As September bled into October, Brett Kavanaugh was still oiling his way through Congressional interviews, attached to the lie that he is just a super-intelligent family man. Further lies would follow. By October 6, the ranting, beer-loving, self-styled media victim was confirmed to the U.S. Supreme Court. The social archconservative can take a dump on the dying skeletal frame of RBG live on C-SPAN or some such, and he will retain his Senate-given right to legislate away women’s right to freedom of choice over their own bodies. Ima rate this extreme hazmat — multiple sources of toxicity of the highest level. 
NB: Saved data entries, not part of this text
Lemma RESTOREDIR_fds sd (X : list Z) w0 w Q :
  opened X w0 w → (sd ∈ X ∨ fd_lookup w sd = None) →
  (∀ w', opened (filter (λ y, y ≠ sd) X) w0 w' → Q (Ret ()) w') →
  wp (RESTOREDIR K sd) w Q.
Proof.
  intros Ho Hsd HQ. unfold RESTOREDIR, restoredir.
  destruct (decide (sd ≠ -1)) as [Hs|Hs].
  - apply wp_bind, wp_bind, (wp_neutral _ X w0);
      [apply neutral_sys_fchdir|done|].
    intros cherr w1 O1.
    assert (Hsd1 : sd ∈ X ∨ fd_lookup w1 sd = None).
    { destruct (decide (sd ∈ X)); [by left|right].
      destruct Hsd as [?|Hn]; [done|].
      by apply (opened_None_mono X X w0 w w1 sd). }
    apply wp_bind, (wp_close_fds _ X w0); [done..|].
    intros clerr w2 O2 _. apply wp_ret, wp_ret. by apply HQ.
  - assert (sd = -1) as ->
      by (destruct (decide (sd = -1)); [done|by destruct Hs]).
    apply wp_ret, HQ. rewrite filter_ne_notin; [done|].
    eapply opened_notin; eauto.
Qed.

(** After [schdirparent] and the [RESTOREDIR] that every primitive ends
    with, the descriptors are as before. *)
Lemma scoped_fds {A} (body : Z → string → M A) (dflt : A) fdvol path
    (X : list Z) w0 w Q :
  opened X w0 w →
  (∀ ch, fd_neutral (body 0 ch)) →
  (∀ a w', opened X w0 w' → Q (Ret a) w') →
  wp ('(err, savedir, child) ← schdirparent K fdvol (Some path) true true;
      bsderr ← (if decide (err ≠ 0) then mret dflt else body 0 child);
      RESTOREDIR K savedir;;
      mret bsderr) w Q.
Proof.
  intros Ho Hb HQ.
  apply wp_bind, (schdirparent_fds _ _ _ _ X w0); [done|].
  intros r sd ch w1 O1 Hsd Hcl Hr _. simpl.
  apply wp_bind.
  destruct (decide (r ≠ 0)) as [Hne|He].
  - apply wp_ret. rewrite decide_False in O1 by (intros [? _]; done).
    apply wp_bind, (RESTOREDIR_fds _ X w0); [done|right; auto|].
    intros w2 O2. apply wp_ret, HQ.
    rewrite filter_ne_notin in O2; [done|].
    eapply opened_notin; eauto.
  - assert (r = 0) as ->
      by (destruct (decide (r = 0)); [done|by destruct He]).
    specialize (Hr eq_refl eq_refl).
    rewrite decide_True in O1 by done.
    destruct Hsd as [?|Hsd]; [done|].
    apply (wp_neutral _ (sd :: X) w0); [apply Hb|done|].
    intros a w2 O2.
    apply wp_bind, (RESTOREDIR_fds _ (sd :: X) w0); [done|left; by left|].
    intros w3 O3. apply wp_ret, HQ. by rewrite filter_ne_head in O3.
Qed.

Lemma scoped_int_fds fdvol path c (X : list Z) w0 w Q :
  opened X w0 w →
  (∀ a w', opened X w0 w' → Q (Ret a) w') →
  wp (scoped_int K fdvol path c) w Q.
Proof.
  intros Ho HQ.
  apply (scoped_fds (λ _ ch, sys_int K (c ch)) (-1) fdvol path X w0);
    [done| |done].
  intros ch. apply neutral_sys_int.
Qed.
Lemma bytes_lt_trichotomy a b : bytes_lt a b ∨ a = b ∨ bytes_lt b a.
Proof.
  destruct (bytes_cmp a b) eqn:H; [right; left|left|right; right].
  - by apply bytes_cmp_eq.
  - done.
  - by apply bytes_cmp_gt.
Qed.

Lemma bytes_le_lt_eq a b : bytes_le a b ↔ bytes_lt a b ∨ a = b.
Proof.
  unfold bytes_le, bytes_lt. destruct (bytes_cmp a b) eqn:H.
  - apply bytes_cmp_eq in H. naive_solver.
  - naive_solver.
  - split; [done|]. intros [?| ->]; [done|]. by rewrite bytes_cmp_refl in H.
Qed.

Lemma bytes_nlt_le a b : ¬ bytes_lt a b ↔ bytes_le b a.
Proof.
  unfold bytes_le, bytes_lt. rewrite (bytes_cmp_opp a b).
  destruct (bytes_cmp a b); naive_solver.
Qed.

Lemma bytes_le_lt_trans a b c : bytes_le a b → bytes_lt b c → bytes_lt a c.
Proof. rewrite bytes_le_lt_eq. intros [?| ->]; [|done]. by etrans. Qed.
Lemma bytes_lt_le_trans a b c : bytes_lt a b → bytes_le b c → bytes_lt a c.
Proof. rewrite bytes_le_lt_eq. intros ? [?| <-]; [|done]. by etrans. Qed.

#[export] Instance bytes_le_preorder : PreOrder bytes_le.
Proof.
  split.
  - intros a. rewrite bytes_le_lt_eq. by right.
  - intros a b c. rewrite !bytes_le_lt_eq.
    intros [?| ->] [?| ->]; auto. left. by etrans.
Qed.
#[export] Instance bytes_le_antisymm : AntiSymm (=) bytes_le.
Proof.
  intros a b [Hab| ->]%bytes_le_lt_eq [Hba|?]%bytes_le_lt_eq; try done.
  exfalso. apply (bytes_lt_irrefl a). by etrans.
Qed.
#[export] Instance bytes_le_total : Total bytes_le.
Proof.
  intros a b. rewrite !bytes_le_lt_eq.
  destruct (bytes_lt_trichotomy a b) as [?|[?|?]]; auto.
Qed.

Lemma bytes_ltb_lt a b : bytes_ltb a b = true ↔ bytes_lt a b.
Proof. unfold bytes_ltb, bytes_lt. destruct (bytes_cmp a b); naive_solver. Qed.
Lemma bytes_leb_le a b : bytes_leb a b = true ↔ bytes_le a b.
Proof. unfold bytes_leb, bytes_le. destruct (bytes_cmp a b); naive_solver. Qed.
Lemma bytes_lt_ne a b : bytes_lt a b → a ≠ b.
Proof. intros Hab ->. by apply bytes_lt_irrefl in Hab. Qed.
Lemma bytes_nil_le a : bytes_le [] a.
Proof. by destruct a. Qed.

(** ** Ordered iteration over [BTreeSet<u32>] and [BTreeMap<String, V>]. *)
Definition set_iter (s : gset Z) : list Z := merge_sort Z.le (elements s).
Definition key_le {V} (p q : bytes * V) : Prop := bytes_le p.1 q.1.
#[export] Instance key_le_dec {V} : RelDecision (@key_le V).
Proof. intros p q. unfold key_le. apply _. Defined.
Definition map_iter {V} (m : gmap bytes V) : list (bytes * V) :=
  merge_sort key_le (map_to_list m).

Lemma elem_of_set_iter s x : x ∈ set_iter s ↔ x ∈ s.
Proof. unfold set_iter. by rewrite merge_sort_Permutation, elem_of_elements. Qed.
Lemma NoDup_set_iter s : NoDup (set_iter s).
Proof. unfold set_iter. rewrite merge_sort_Permutation. apply NoDup_elements. Qed.
Lemma Sorted_set_iter s : StronglySorted Z.le (set_iter s).
Proof. apply (StronglySorted_merge_sort _). Qed.
Lemma StronglySorted_set_iter_lt s : StronglySorted Z.lt (set_iter s).
Proof.
  pose proof (Sorted_set_iter s) as Hs. pose proof (NoDup_set_iter s) as Hn.
  induction Hs as [|x l Hs IH Hx]; constructor; apply NoDup_cons in Hn as [Hnx Hn]; [auto|].
  rewrite Forall_forall in Hx |- *. intros y Hy. specialize (Hx y Hy).
  assert (x ≠ y) by (intros ->; done). lia.
Qed.
Lemma set_iter_nil s : set_iter s = [] ↔ s = ∅.
Proof.
  split; [|by intros ->]. intros Hs. apply set_eq. intros x.
  rewrite <- elem_of_set_iter, Hs. set_solver.
Qed.
Lemma map_iter_Permutation {V} (m : gmap bytes V) : map_iter m ≡ₚ map_to_list m.
Proof. apply merge_sort_Permutation. Qed.
Lemma elem_of_map_iter {V} (m : gmap bytes V) k v : (k, v) ∈ map_iter m ↔ m !! k = Some v.
Proof. by rewrite map_iter_Permutation, elem_of_map_to_list. Qed.

(** ** Lower-case hexadecimal text ([{:x}], [{:02x}]) of a byte string. *)
Definition hex_lower_digit (v : Z) : byte :=
  if (v <? 10)%Z then z2b (48 + v) else z2b (87 + v).
Definition hex_lower (l : bytes) : bytes :=
  concat ((λ b, [hex_lower_digit (b2z b `div` 16); hex_lower_digit (b2z b `mod` 16)]) <$> l).

(** ** Automation *)
#[export] Hint Rewrite @len_nil @len_cons @len_app @len_fmap len_le_bytes : len.
#[export] Hint Resolve len_nonneg b2z_range : aerobag.

(** Destructs the successful runs of a chain of [?]s. *)
Ltac inv_ok :=
  repeat match goal with
  | H : (_ ≫= _) = Ok _ |- _ =>
      let a := fresh "a" in let Ha := fresh "Ha" in
      apply bind_Ok in H as (a & Ha & H)
  | H : guard_err _ _ = Ok _ |- _ => apply guard_err_Ok in H
  | H : ok_or _ _ = Ok _ |- _ => apply ok_or_Ok in H
  | H : try_into _ _ = Some _ |- _ => apply try_into_Some in H as [? ?]
  | H : checked_add _ _ _ = Some _ |- _ => apply checked_add_Some in H as [? ?]
  | H : checked_mul _ _ _ = Some _ |- _ => apply checked_mul_Some in H as [? ?]
  | H : Ok _ = Ok _ |- _ => injection H as H; subst
  | H : Err _ = Ok _ |- _ => discriminate H
  | H : (if ?c then Err _ else _) = Ok _ |- _ =>
      let E := fresh "Hc" in destruct c eqn:E; [discriminate H|]
  | u : unit |- _ => destruct u
  end.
During the rest of the month, we watched on as emboldened white supremacists continued to feel they could do whatever the fuck they pleased. African-Americans were even more unsafe than usual in attending church and/or going to Kroger. Democrat politicians and others with opposing views to the current POTUS found themselves terrorized by a bodybuilder, a pizza delivery whack job-cum-failed male stripper who became a failed mail bomber as he was arrested in Florida after sending Dem pols pipe bombs. None of which detonated. Turns out he was living in his van (down by the river, I assume). Extreme hazmat –– POTUS-enabled race hate. Did I mention the 12 Jews who were killed while worshipping at their synagogue? It is hard to keep up with the hate among the random acts like four people being killed at a toddler’s birthday party just outside of Corpus Christi. 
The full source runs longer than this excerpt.